In the challenging sport of aerobics, injuries are common and often
involve the foot, ankle and lower leg. The knee and back can also be
involved. Medical professionals agree that most injuries occur from
using improper footwear, inappropriate surfaces, poorly chosen
movements, too fast tempos and simple overuse injuries.
If you are attending a high impact class and the impact is too
much bring it down a bit for some low impact segments. If the
instructor does any movements that cause you pain, first check your
form and if that doesn't help modify or choose another movement.
Unfortunately, tempos are being conducted way too fast in most
aerobics classes. If you find yourself shortening your steps, not going
through the full range of motion or feel like you might trip switch to
a slower class.
The surface you train on is very important. The best aerobic's
surface is a hardwood suspended floor which still has a little give to
it. There are poured urethane gym floors that also offer some support.
The worst floors are concrete or wood on concrete. Carpeting no support
and can actually slip a little. Mats can provide too much cushioning
leading to a twisted ankle.
Avoiding injuries in aerobics requires proper footwear. Look for a
shoe especially made for aerobics or cross training. These will give
you the lateral support needed for side to side movements and good
cushioning for impact forces.
Common aerobics injuries include the following:
*Plantar fascitis (arch pain). Arch pain is caused by stressing the
bottom part of the foot. The plantar fascia is a fibrous band running
from the front to the back of the bottom of the foot. If you have
rearfoot or forefoot instability, with severe pronation, the fascia can
become inflamed causing great pain. Make sure your shoes have proper
arches or see a podiatrist for special inserts.

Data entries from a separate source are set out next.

(* ===== verification/ReadModel.v ===== *)
(** The read model follows the write model: a whole domain, assembled by [Assembly.init]
    over the in-memory stores and buses, and the commands that it is given.  The views of
    its eventually consistent projections are at every moment a function of one order of
    the stored events, an order that keeps the history of every instance. *)
From S2P Require Import Prelude JsMap CoreTypes Host Stores Idempotency Outbox UnitOfWork Metadata Concurrency World CommandExecutor Frames CommandCorrect Buses Projection Domain Wiring Init Assembly.

(** ** Stores as parts of a larger state *)

Section lift.
Context {W S : Type} (l : lens W S) `{!LensLaws l}.

Lemma zoom_events_spec (P : EventSourcedPersistence S) stream :
  EventStoreSpec P stream -> EventStoreSpec (zoom_events l P) (fun w => stream (lget l w)).
Proof.
  intros HP. split.
  - intros w n i. cbn. unfold zoom. by rewrite es_load_spec, lset_lget.
  - intros f w n i v Hf. cbn in Hf. destruct (es_loadAfterVersion P) as [g |] eqn:E; [| done].
    injection Hf as <-. unfold zoom. by rewrite (es_partial_spec g _ _ _ _ E), lset_lget.
  - intros w n i evs v. cbn. apply wp_zoom. eapply wp_mono; [apply es_save_spec | |].
    + intros [] t [H1 H2]. rewrite lget_lset. by split.
    + intros e t (He & Hn & Hv & ->). rewrite lset_lget. by split.
Qed.

Lemma zoom_snaps_spec (P : SnapshotStore S) snap :
  SnapshotStoreSpec P snap -> SnapshotStoreSpec (zoom_snaps l P) (fun w => snap (lget l w)).
Proof.
  intros HP. split.
  - intros w n i. cbn. unfold zoom. by rewrite sn_load_spec, lset_lget.
  - intros w n i s. cbn. unfold zoom. destruct (sn_save_spec (lget l w) n i s) as (t & -> & Ht).
    exists (lset l t w). split; [done |]. by rewrite lget_lset.
Qed.

Lemma zoom_frame host (P : EventSourcedPersistence S) (SN : SnapshotStore S) stream snap :
  StoresFrame host P SN stream snap ->
  StoresFrame (compose_lens l host) (zoom_events l P) (zoom_snaps l SN)
    (fun w => stream (lget l w)) (fun w => snap (lget l w)).
Proof.
  intros H. split.
  - apply zoom_events_spec, fr_stream.
  - apply zoom_snaps_spec, fr_snap.
  - intros h w k. cbn. rewrite lget_lset. apply fr_host.
  - intros n i evs v w r w' k. cbn. unfold zoom. destruct (es_save P n i evs v (lget l w)) as [r0 t] eqn:E.
    intros [= _ <-]. rewrite lget_lset. by eapply fr_save.
  - intros n i s w r w' k. cbn. unfold zoom. destruct (sn_save SN n i s (lget l w)) as [r0 t] eqn:E.
    intros [= _ <-]. rewrite lget_lset. by eapply fr_sn_save.
Qed.
End lift.

(** ** The site: the in-memory world, the domain's own fields, the buses and the relay *)

Definition Site : Type := World * (Gate * (EventBus.bus * RelayState)).

Definition site_world : lens Site World := fst_lens.
Definition site_host : lens Site Host := compose_lens site_world host_lens.
Definition site_gate : lens Site Gate := compose_lens snd_lens fst_lens.
Definition site_bus : lens Site EventBus.bus := compose_lens snd_lens (compose_lens snd_lens fst_lens).
Definition site_relay : lens Site RelayState := compose_lens snd_lens (compose_lens snd_lens snd_lens).

Definition site_events : EventSourcedPersistence Site := zoom_events site_world world_events.
Definition site_snaps : SnapshotStore Site := zoom_snaps site_world world_snaps.
Definition site_sagas : SagaPersistence Site := zoom_sagas site_world world_sagas.
Definition site_outbox : OutboxStore Site := zoom_outbox site_world world_outbox.
Definition site_view_lens (name : string) : lens Site Views.store := compose_lens site_world (view_lens name).
Definition site_view (name : string) : ViewStore Site := zoom_view (site_view_lens name) Views.persistence.

Definition site_stream (w : Site) (k : string) : list event := world_stream (fst w) k.
Definition site_snap (w : Site) (k : string) : option Snapshot := world_snap (fst w) k.
Definition views_at (name : string) (s : Exec Site unit) : Views.store := lget (site_view_lens name) (ex_world s).

#[export] Instance site_frame : StoresFrame site_host site_events site_snaps site_stream site_snap.
Proof. apply (zoom_frame site_world), world_frame. Qed.

Definition empty_site (h : Host) : Site := (empty_world h, (open_gate, (EventBus.new_bus, new_relay))).
Definition at_site (w : Site) : Exec Site unit := {| ex_world := w; ex_uow := None; ex_meta := None |}.

(** What an event of a projection may not change. *)
Definition beside (s : Exec Site unit) : option (UnitOfWork Site unit) * EventStore.store * SnapStore.store * EventBus.bus :=
  (ex_uow s, w_events (fst (ex_world s)), w_snaps (fst (ex_world s)), lget site_bus (ex_world s)).

Lemma mset_mset {V} k (v v' : V) m : mset k v (mset k v' m) = mset k v m.
Proof.
  induction m as [| [k' u] m IH]; cbn [mset].
  - by rewrite String.eqb_refl.
  - destruct (String.eqb_spec k k') as [-> | Hne]; cbn [mset]; [by rewrite String.eqb_refl |].
    destruct (String.eqb_spec k k'); [done |]. by rewrite IH.
Qed.

(** A view store that is not there yet reads as an empty one: two of the three laws. *)
Lemma view_get_set name v w : lget (site_view_lens name) (lset (site_view_lens name) v w) = v.
Proof. cbn. by rewrite mget_mset_eq. Qed.
Lemma view_set_set name v v' w :
  lset (site_view_lens name) v (lset (site_view_lens name) v' w) = lset (site_view_lens name) v w.
Proof. destruct w as [[] d]. cbn. by rewrite mset_mset. Qed.

(** The state with other views for one projection. *)
Definition with_views (name : string) (v : Views.store) (s : Exec Site unit) : Exec Site unit :=
  lset the_world (lset (site_view_lens name) v (ex_world s)) s.

Lemma with_views_at name v s n : views_at n (with_views name v s) = if String.eqb n name then v else views_at n s.
Proof. unfold views_at, with_views. cbn. rewrite mget_mset. by destruct (String.eqb n name). Qed.

Lemma with_views_beside name v s : beside (with_views name v s) = beside s.
Proof. by destruct s as [[[] []] u m]. Qed.

(** ** One event, one projection *)

Definition no_counters : counters := {| ct_read := 0; ct_applied := 0; ct_deleted := 0 |}.

(** The views after an event: a handler that fails leaves them as they are. *)
Definition live {W} (p : Projection W) (reducer : string -> event -> value -> result value)
    (v : Views.store) (e : event) : Views.store :=
  match apply_current p reducer e (v, no_counters) with Ok (v', _) => v' | Err _ => v end.
Definition system_ok (st : World * list task) : Prop := delivery (fst st) /\ Forall (task_ok (fst st)) (snd st).

Lemma task_ok_mono w w' t : (forall e, claims w e -> claims w' e) -> (forall x, agrees w x -> agrees w' x) ->
  (forall e, e ∈ w_log w -> e ∈ w_log w') -> task_ok w t -> task_ok w' t.
Proof.
  intros Hc Ha Hl. destruct t as [published todo | todo | x todo]; cbn.
  - intros [H H']. split; [by eapply Forall_impl | auto].
  - intros H. by eapply Forall_impl.
  - intros [H H']. split; [auto | by eapply Forall_impl].
Qed.

Lemma tasks_moves w w' ts : moves w w' -> Forall (task_ok w) ts -> Forall (task_ok w') ts.
Proof.
  intros Hm H. eapply Forall_impl; [exact H |]. intros t. apply task_ok_mono.
  - intros e. by apply claims_moves.
  - intros x. by apply agrees_moves.
  - apply (mv_grows _ _ Hm).
Qed.

(** A task makes a move and leaves others behind. *)
Lemma system_moves w w' ts1 t ts2 ts' : system_ok (w, ts1 ++ t :: ts2) -> moves w w' -> Forall (task_ok w') ts' ->
  system_ok (w', ts1 ++ ts' ++ ts2).
Proof.
  intros [Hd H] Hm H'. cbn in *. split; [by eapply delivery_moves |]. cbn.
  apply Forall_app in H as [H1 H2]. apply Forall_cons in H2 as [_ H2].
  apply Forall_app_2; [by eapply tasks_moves |]. apply Forall_app_2; [done | by eapply tasks_moves].
Qed.

Lemma task_in w ts1 t ts2 : system_ok (w, ts1 ++ t :: ts2) -> task_ok w t.
Proof. intros [_ H]. cbn in H. apply Forall_app in H as [_ H]. by apply Forall_cons in H as [H _]. Qed.

Lemma load_agrees n w entries w' : delivery w -> ox_loadUnpublished world_outbox n w = (Ok entries, w') ->
  w' = w /\ Forall (fun x => x ∈ pending (w_outbox w)) entries /\ Forall (agrees w) entries.
Proof.
  intros Hd [= <- <-]. split; [by destruct w |]. fold (pending (w_outbox w)).
  assert (H : Forall (fun x => x ∈ pending (w_outbox w)) (take n (OutboxMemory.sort_by_createdAt (pending (w_outbox w))))).
  { apply Forall_forall. intros x Hx. rewrite <- (sort_perm (pending (w_outbox w))). by eapply sublist_subseteq, Hx; apply sublist_take. }
  split; [exact H |]. eapply Forall_impl; [exact H |]. intros x [Hx Hu]%(pending_elem _ _ (dv_keyed _ Hd)).
  assert (Hv : x ∈ mvalues (w_outbox w)) by (by apply (list_elem_of_fmap_2 snd _ (ob_id x, x)), mget_Some_elem).
  split; [by apply (dv_entries _ Hd) |]. split; [by apply (dv_old _ Hd) |].
  intros y ([k y'] & -> & Hy)%list_elem_of_fmap E. apply (elem_mget _ _ _ (proj1 (dv_keyed _ Hd))) in Hy.
  pose proof (proj2 (dv_keyed _ Hd) _ _ Hy) as Hk. cbn in *. rewrite E in Hk. subst k. congruence.
Qed.

(** The commit, seen from the world. *)
Lemma commit_step provider strategy maxRetries name aggregate c s : pure_decisions aggregate ->
  match the_commit provider strategy maxRetries name aggregate c s with
  | (Ok events, s') => committed name (target c) (ex_world s) events (ex_world s')
  | (Err _, s') => elapsed (ex_world s) (ex_world s')
  end.
Proof.
  intros Hpure. pose proof (outbox_commit_spec (Tx := unit) provider strategy maxRetries name aggregate Hpure c s) as H.
  unfold the_commit. by destruct (outbox_commit _ _ _ _ _ _ s) as [[events | e] s']; destruct H as [H _].
Qed.

Lemma bus_later fault e w : w_host (snd (bus fault e w)) = w_host w.
Proof. unfold bus. by destruct (fault e w). Qed.

Lemma mark_later (m : Z -> M OutboxMemory.store unit) w :
  later (w_host w) (w_host (snd ((now <- zoom host_lens date_now ;; zoom outbox_lens (m now)) w))).
Proof.
  destruct (date_now_run w) as (now & w1 & E & He). rewrite (bind_ok _ _ _ _ _ E). apply elapsed_later in He.
  unfold zoom. by destruct (m now _).
Qed.

Lemma dispatched_later events w : later (w_host w) (w_host (snd (onEventsDispatched world_outbox events w))).
Proof. unfold onEventsDispatched. destruct (0 <? length (event_ids events))%nat; [apply mark_later | done]. Qed.

Lemma step_later st st' : step st st' -> later (w_host (fst st)) (w_host (fst st')).
Proof.
  destruct 1 as [w w' ts H | provider strategy maxRetries name aggregate c s events s' ts Hp H | fault w published e todo w' ts1 ts2 H |
    fault w published e todo err w' ts1 ts2 H | w events r w' ts1 ts2 H | n w entries w' ts H | fault w x todo w' ts1 ts2 H |
    fault w x todo err w' ts1 ts2 H | w x todo r w' ts1 ts2 H | olderThan w r w' ts H | w ts ts' H]; cbn.
  - by apply elapsed_later.
  - pose proof (commit_step provider strategy maxRetries name aggregate c s Hp) as Hs. rewrite H in Hs. by destruct Hs as (? & _ & ? & _).
  - pose proof (bus_later fault e w) as Hb. rewrite H in Hb. cbn in Hb. by rewrite Hb.
  - pose proof (bus_later fault e w) as Hb. rewrite H in Hb. cbn in Hb. by rewrite Hb.
  - pose proof (dispatched_later events w) as Hb. by rewrite H in Hb.
  - injection H as _ <-. done.
  - pose proof (bus_later fault (ob_event x) w) as Hb. rewrite H in Hb. cbn in Hb. by rewrite Hb.
  - pose proof (bus_later fault (ob_event x) w) as Hb. rewrite H in Hb. cbn in Hb. by rewrite Hb.
  - pose proof (mark_later (fun now => OutboxMemory.markPublished now [ob_id x]) w) as Hb.
    cbv beta in Hb. cbn [ox_markPublished world_outbox] in H. by rewrite H in Hb.
  - injection H as _ <-. done.
  - done.
Qed.

Lemma relay_mark_moves w x : delivery w -> ob_event x ∈ w_log w -> agrees w x ->
  exists w', ox_markPublished world_outbox [ob_id x] w = (Ok tt, w') /\ moves w w' /\
    exists now, w_outbox w' = snd (OutboxMemory.markPublished now [ob_id x] (w_outbox w)).
Proof.
  intros Hd Hl (_ & _ & Ha). apply mark_one_moves; [by apply dv_keyed |]. intros y [Hy _]%pending_values E. by rewrite (Ha y).
Qed.
Definition two_rooms : list (ID * RoomEvent) :=
  [(IdStr "r1", RoomCreated {| rc_roomId := IdStr "r1"; rc_roomNumber := "101"; rc_type := double; rc_floor := 1; rc_pricePerNight := 120 |});
   (IdStr "r2", RoomCreated {| rc_roomId := IdStr "r2"; rc_roomNumber := "102"; rc_type := suite; rc_floor := 1; rc_pricePerNight := 300 |});
   (IdStr "r2", RoomMadeAvailable {| ra_roomId := IdStr "r2" |})].

Lemma two_rooms_about : Forall2 (about (W := Views.store) RoomAvailabilityProjection room_event) (map (fun ix => room_event (snd ix)) two_rooms) two_rooms.
Proof.
  repeat (constructor; [split; [by split | intros h [= <-]; eexists; split; reflexivity] |]). constructor.
Qed.

Definition whole_store : lens Views.store Views.store := Lens (fun s => s) (fun s _ => s).
#[export] Instance whole_store_laws : LensLaws whole_store. Proof. by split. Qed.

Lemma search_offers_reservable_witness :
  exists s' rooms, live whole_store RoomAvailabilityProjection (map (fun ix => room_event (snd ix)) two_rooms) [] = (Ok tt, s') /\
    SearchAvailableRoomsHandler whole_store (VObj [("type", VStr "suite")]) s' = (Ok (VArr rooms), s') /\
    Forall (offered (W := Views.store) (VStr "suite") two_rooms) rooms /\
    forall i, rs_status (room_state (of_view i two_rooms)) = available ->
      (falsy (VStr "suite") || same_text (VStr (room_type_text (rv_type (room_view (of_view i two_rooms))))) (VStr "suite")) = true ->
      to_value (room_view (of_view i two_rooms)) ∈ rooms.
Proof. apply (search_offers_reservable whole_store); [apply two_rooms_about | reflexivity]. Defined.
(* ===== verification/SampleHotelBooking.v ===== *)
(** The bookings of the hotel ([samples/sample-hotel-booking/src/domain]): the aggregate
    [Booking], and the projections [GuestHistory] and [Revenue] over its events. *)
From S2P Require Import Prelude Text Json Wire JsMap CoreTypes Upcaster Host Stores Idempotency UnitOfWork Concurrency Metadata World CommandExecutor Frames CommandCorrect Projection Harness TypedDomain SampleHotelRooms.
Local Open Scope string_scope.

(** ** The event model; [guestId] of a payment is that of the state, which may be [null] *)

Record BookingCreatedPayload : Type := { bc_bookingId : ID; bc_guestId : string; bc_roomType : RoomType; bc_checkIn : string; bc_checkOut : string; bc_totalAmount : Z; bc_createdAt : string }.
Record BookingConfirmedPayload : Type := { bf_bookingId : ID; bf_roomId : ID; bf_confirmedAt : string }.
Record BookingCancelledPayload : Type := { bx_bookingId : ID; bx_reason : string; bx_cancelledAt : string }.
Record BookingModifiedPayload : Type := { bm_bookingId : ID; bm_newCheckIn : string; bm_newCheckOut : string; bm_newTotalAmount : Z; bm_modifiedAt : string }.
Record PaymentRequestedPayload : Type := { pr_bookingId : ID; pr_guestId : option string; pr_paymentId : string; pr_amount : Z }.
Record PaymentCompletedPayload : Type := { pc_bookingId : ID; pc_paymentId : string; pc_transactionId : string; pc_amount : Z; pc_completedAt : string }.
Record PaymentFailedPayload : Type := { pf_bookingId : ID; pf_paymentId : string; pf_reason : string }.
Record PaymentRefundedPayload : Type := { pd_bookingId : ID; pd_paymentId : string; pd_amount : Z; pd_refundedAt : string }.

#[export] Instance BookingCreatedPayload_typed : Typed BookingCreatedPayload.
Proof.
  refine {| to_value := fun p => VObj [("bookingId", to_value (bc_bookingId p)); ("guestId", to_value (bc_guestId p));
                                       ("roomType", to_value (bc_roomType p)); ("checkIn", to_value (bc_checkIn p));
                                       ("checkOut", to_value (bc_checkOut p)); ("totalAmount", to_value (bc_totalAmount p));
                                       ("createdAt", to_value (bc_createdAt p))];
            of_value := fun v =>
              bookingId ← prop "bookingId" v; guestId ← prop "guestId" v; roomType ← prop "roomType" v; checkIn ← prop "checkIn" v;
              checkOut ← prop "checkOut" v; totalAmount ← prop "totalAmount" v; createdAt ← prop "createdAt" v;
              Some {| bc_bookingId := bookingId; bc_guestId := guestId; bc_roomType := roomType; bc_checkIn := checkIn; bc_checkOut := checkOut;
                      bc_totalAmount := totalAmount; bc_createdAt := createdAt |} |}.
  read_record.
Defined.

#[export] Instance BookingConfirmedPayload_typed : Typed BookingConfirmedPayload.
Proof.
  refine {| to_value := fun p => VObj [("bookingId", to_value (bf_bookingId p)); ("roomId", to_value (bf_roomId p));
                                       ("confirmedAt", to_value (bf_confirmedAt p))];
            of_value := fun v =>
              bookingId ← prop "bookingId" v; roomId ← prop "roomId" v; confirmedAt ← prop "confirmedAt" v;
              Some {| bf_bookingId := bookingId; bf_roomId := roomId; bf_confirmedAt := confirmedAt |} |}.
  read_record.
Defined.

#[export] Instance BookingCancelledPayload_typed : Typed BookingCancelledPayload.
Proof.
  refine {| to_value := fun p => VObj [("bookingId", to_value (bx_bookingId p)); ("reason", to_value (bx_reason p));
                                       ("cancelledAt", to_value (bx_cancelledAt p))];
            of_value := fun v =>
              bookingId ← prop "bookingId" v; reason ← prop "reason" v; cancelledAt ← prop "cancelledAt" v;
              Some {| bx_bookingId := bookingId; bx_reason := reason; bx_cancelledAt := cancelledAt |} |}.
  read_record.
Defined.

#[export] Instance BookingModifiedPayload_typed : Typed BookingModifiedPayload.
Proof.
  refine {| to_value := fun p => VObj [("bookingId", to_value (bm_bookingId p)); ("newCheckIn", to_value (bm_newCheckIn p));
                                       ("newCheckOut", to_value (bm_newCheckOut p)); ("newTotalAmount", to_value (bm_newTotalAmount p));
                                       ("modifiedAt", to_value (bm_modifiedAt p))];
            of_value := fun v =>
              bookingId ← prop "bookingId" v; newCheckIn ← prop "newCheckIn" v; newCheckOut ← prop "newCheckOut" v;
              newTotalAmount ← prop "newTotalAmount" v; modifiedAt ← prop "modifiedAt" v;
              Some {| bm_bookingId := bookingId; bm_newCheckIn := newCheckIn; bm_newCheckOut := newCheckOut; bm_newTotalAmount := newTotalAmount;
                      bm_modifiedAt := modifiedAt |} |}.
  read_record.
Defined.

#[export] Instance PaymentRequestedPayload_typed : Typed PaymentRequestedPayload.
Proof.
  refine {| to_value := fun p => VObj [("bookingId", to_value (pr_bookingId p)); ("guestId", to_value (pr_guestId p));
                                       ("paymentId", to_value (pr_paymentId p)); ("amount", to_value (pr_amount p))];
            of_value := fun v =>
              bookingId ← prop "bookingId" v; guestId ← prop "guestId" v; paymentId ← prop "paymentId" v; amount ← prop "amount" v;
              Some {| pr_bookingId := bookingId; pr_guestId := guestId; pr_paymentId := paymentId; pr_amount := amount |} |}.
  read_record.
Defined.

#[export] Instance PaymentCompletedPayload_typed : Typed PaymentCompletedPayload.
Proof.
  refine {| to_value := fun p => VObj [("bookingId", to_value (pc_bookingId p)); ("paymentId", to_value (pc_paymentId p));
                                       ("transactionId", to_value (pc_transactionId p)); ("amount", to_value (pc_amount p));
                                       ("completedAt", to_value (pc_completedAt p))];
            of_value := fun v =>
              bookingId ← prop "bookingId" v; paymentId ← prop "paymentId" v; transactionId ← prop "transactionId" v; amount ← prop "amount" v;
              completedAt ← prop "completedAt" v;
              Some {| pc_bookingId := bookingId; pc_paymentId := paymentId; pc_transactionId := transactionId; pc_amount := amount;
                      pc_completedAt := completedAt |} |}.
  read_record.
Defined.

#[export] Instance PaymentFailedPayload_typed : Typed PaymentFailedPayload.
Proof.
  refine {| to_value := fun p => VObj [("bookingId", to_value (pf_bookingId p)); ("paymentId", to_value (pf_paymentId p));
                                       ("reason", to_value (pf_reason p))];
            of_value := fun v =>
              bookingId ← prop "bookingId" v; paymentId ← prop "paymentId" v; reason ← prop "reason" v;
              Some {| pf_bookingId := bookingId; pf_paymentId := paymentId; pf_reason := reason |} |}.
  read_record.
Defined.

#[export] Instance PaymentRefundedPayload_typed : Typed PaymentRefundedPayload.
Proof.
  refine {| to_value := fun p => VObj [("bookingId", to_value (pd_bookingId p)); ("paymentId", to_value (pd_paymentId p));
                                       ("amount", to_value (pd_amount p)); ("refundedAt", to_value (pd_refundedAt p))];
            of_value := fun v =>
              bookingId ← prop "bookingId" v; paymentId ← prop "paymentId" v; amount ← prop "amount" v; refundedAt ← prop "refundedAt" v;
              Some {| pd_bookingId := bookingId; pd_paymentId := paymentId; pd_amount := amount; pd_refundedAt := refundedAt |} |}.
  read_record.
Defined.

Inductive BookingEvent : Type :=
| BookingCreated (payload : BookingCreatedPayload)
| BookingConfirmed (payload : BookingConfirmedPayload)
| BookingCancelled (payload : BookingCancelledPayload)
| BookingModified (payload : BookingModifiedPayload)
| PaymentRequested (payload : PaymentRequestedPayload)
| PaymentCompleted (payload : PaymentCompletedPayload)
| PaymentFailed (payload : PaymentFailedPayload)
| PaymentRefunded (payload : PaymentRefundedPayload).

Definition booking_event (e : BookingEvent) : event :=
  match e with
  | BookingCreated p => literal_event "BookingCreated" p
  | BookingConfirmed p => literal_event "BookingConfirmed" p
  | BookingCancelled p => literal_event "BookingCancelled" p
  | BookingModified p => literal_event "BookingModified" p
  | PaymentRequested p => literal_event "PaymentRequested" p
  | PaymentCompleted p => literal_event "PaymentCompleted" p
  | PaymentFailed p => literal_event "PaymentFailed" p
  | PaymentRefunded p => literal_event "PaymentRefunded" p
  end.

(** ** The commands *)

Record CreateBookingPayload : Type := { xb_guestId : string; xb_roomType : RoomType; xb_checkIn : string; xb_checkOut : string; xb_totalAmount : Z }.
Record ConfirmBookingPayload : Type := { xc_roomId : ID }.
Record CancelBookingPayload : Type := { xx_reason : string }.
Record ModifyBookingPayload : Type := { xm_newCheckIn : string; xm_newCheckOut : string; xm_newTotalAmount : Z }.
Record RequestPaymentPayload : Type := { xr_paymentId : string; xr_amount : Z }.
Record CompletePaymentPayload : Type := { xp_paymentId : string; xp_transactionId : string; xp_amount : Z }.
Record FailPaymentPayload : Type := { xf_paymentId : string; xf_reason : string }.
Record RefundPaymentPayload : Type := { xd_paymentId : string; xd_amount : Z }.

#[export] Instance CreateBookingPayload_typed : Typed CreateBookingPayload.
Proof.
  refine {| to_value := fun p => VObj [("guestId", to_value (xb_guestId p)); ("roomType", to_value (xb_roomType p));
                                       ("checkIn", to_value (xb_checkIn p)); ("checkOut", to_value (xb_checkOut p));
                                       ("totalAmount", to_value (xb_totalAmount p))];
            of_value := fun v =>
              guestId ← prop "guestId" v; roomType ← prop "roomType" v; checkIn ← prop "checkIn" v; checkOut ← prop "checkOut" v;
              totalAmount ← prop "totalAmount" v;
              Some {| xb_guestId := guestId; xb_roomType := roomType; xb_checkIn := checkIn; xb_checkOut := checkOut; xb_totalAmount := totalAmount |} |}.
  read_record.
Defined.

#[export] Instance ConfirmBookingPayload_typed : Typed ConfirmBookingPayload.
Proof.
  refine {| to_value := fun p => VObj [("roomId", to_value (xc_roomId p))];
            of_value := fun v =>
              roomId ← prop "roomId" v;
              Some {| xc_roomId := roomId |} |}.
  read_record.
Defined.

#[export] Instance CancelBookingPayload_typed : Typed CancelBookingPayload.
Proof.
  refine {| to_value := fun p => VObj [("reason", to_value (xx_reason p))];
            of_value := fun v =>
              reason ← prop "reason" v;
              Some {| xx_reason := reason |} |}.
  read_record.
Defined.

#[export] Instance ModifyBookingPayload_typed : Typed ModifyBookingPayload.
Proof.
  refine {| to_value := fun p => VObj [("newCheckIn", to_value (xm_newCheckIn p)); ("newCheckOut", to_value (xm_newCheckOut p));
                                       ("newTotalAmount", to_value (xm_newTotalAmount p))];
            of_value := fun v =>
              newCheckIn ← prop "newCheckIn" v; newCheckOut ← prop "newCheckOut" v; newTotalAmount ← prop "newTotalAmount" v;
              Some {| xm_newCheckIn := newCheckIn; xm_newCheckOut := newCheckOut; xm_newTotalAmount := newTotalAmount |} |}.
  read_record.
Defined.

#[export] Instance RequestPaymentPayload_typed : Typed RequestPaymentPayload.
Proof.
  refine {| to_value := fun p => VObj [("paymentId", to_value (xr_paymentId p)); ("amount", to_value (xr_amount p))];
            of_value := fun v =>
              paymentId ← prop "paymentId" v; amount ← prop "amount" v;
              Some {| xr_paymentId := paymentId; xr_amount := amount |} |}.
  read_record.
Defined.

#[export] Instance CompletePaymentPayload_typed : Typed CompletePaymentPayload.
Proof.
  refine {| to_value := fun p => VObj [("paymentId", to_value (xp_paymentId p)); ("transactionId", to_value (xp_transactionId p));
                                       ("amount", to_value (xp_amount p))];
            of_value := fun v =>
              paymentId ← prop "paymentId" v; transactionId ← prop "transactionId" v; amount ← prop "amount" v;
              Some {| xp_paymentId := paymentId; xp_transactionId := transactionId; xp_amount := amount |} |}.
  read_record.
Defined.

#[export] Instance FailPaymentPayload_typed : Typed FailPaymentPayload.
Proof.
  refine {| to_value := fun p => VObj [("paymentId", to_value (xf_paymentId p)); ("reason", to_value (xf_reason p))];
            of_value := fun v =>
              paymentId ← prop "paymentId" v; reason ← prop "reason" v;
              Some {| xf_paymentId := paymentId; xf_reason := reason |} |}.
  read_record.
Defined.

*Shin Splints. Shin splints are probably the most common lower
extremity injury. Pain is usually felt along the shin muscles (front,
middle or back) and is a result of high impact forces or training on
improper surfaces. Strengthening the muscles of the shin before your
workout is helpful and icing them afterward will reduce inflammation.
*Heel spurs. Heel spurs occur when calcium deposits build up on the
bottom of the heel bone. These take a long time to grow. Stretching the
bottom of the foot before class is helpful.
*Achilles tendinitis. During aerobics we spend a lot of time on our
toes. This creates pain and tightness in the back of the calf.
Stretching the calf before and after class is helpful. Also, remember
to bring your heels down. You should not always be up on the balls of
your feet.
*Stress Fractures. Stress fractures, like shin splints, are caused by
improper footwear, hard surfaces and overuse syndromes. Women usually
get fractures in the lesser metatarsal bones. See a podiatrist right
away to avoid a truly debilitating injury.
*Sesamoiditis. The sesamoid bones are just beneath the large metatarsal
bones. These bones take incredible forces during aerobics because, as
mentioned before, we spend too much time on the balls of our feet.
Practice bringing the heel down. If a fracture occurs see a podiatrist.
When paticipating in various types of aerobics you need to be
cautious and responsible. There are good aerobic programs and there are
bad ones. Look for things like choice of shoe, the surface you train
on, the moves the instructor chooses, speed of movement, and above all
how you feel while exercising. You need to be responsible for listening
to your body and exercising good common injury sense.